[Required action]:
Within this material, how many lines include the word "okind"? Answer with a number and nothing more.

[Given information]:
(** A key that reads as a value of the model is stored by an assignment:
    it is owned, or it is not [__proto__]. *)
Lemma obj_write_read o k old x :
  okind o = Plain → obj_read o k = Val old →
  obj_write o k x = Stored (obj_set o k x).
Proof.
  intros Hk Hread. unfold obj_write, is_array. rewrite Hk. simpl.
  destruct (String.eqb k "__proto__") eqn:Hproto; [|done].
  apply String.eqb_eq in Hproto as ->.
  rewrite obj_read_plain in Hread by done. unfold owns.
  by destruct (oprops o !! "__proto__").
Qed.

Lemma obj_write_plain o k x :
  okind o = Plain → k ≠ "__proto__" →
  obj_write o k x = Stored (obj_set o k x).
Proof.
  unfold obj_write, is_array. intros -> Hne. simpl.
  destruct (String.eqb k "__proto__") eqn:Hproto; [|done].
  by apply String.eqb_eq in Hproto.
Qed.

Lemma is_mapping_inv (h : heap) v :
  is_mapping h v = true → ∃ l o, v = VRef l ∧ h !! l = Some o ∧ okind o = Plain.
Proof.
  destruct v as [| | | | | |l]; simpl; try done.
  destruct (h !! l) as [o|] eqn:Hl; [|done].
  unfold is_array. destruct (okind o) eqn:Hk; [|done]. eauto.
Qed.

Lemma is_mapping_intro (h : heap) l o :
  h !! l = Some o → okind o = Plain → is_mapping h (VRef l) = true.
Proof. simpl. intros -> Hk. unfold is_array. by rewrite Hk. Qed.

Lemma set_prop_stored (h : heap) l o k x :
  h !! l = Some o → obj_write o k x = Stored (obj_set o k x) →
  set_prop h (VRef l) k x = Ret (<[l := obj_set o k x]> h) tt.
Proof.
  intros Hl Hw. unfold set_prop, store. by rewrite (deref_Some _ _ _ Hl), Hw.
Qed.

[Response to the task]:
5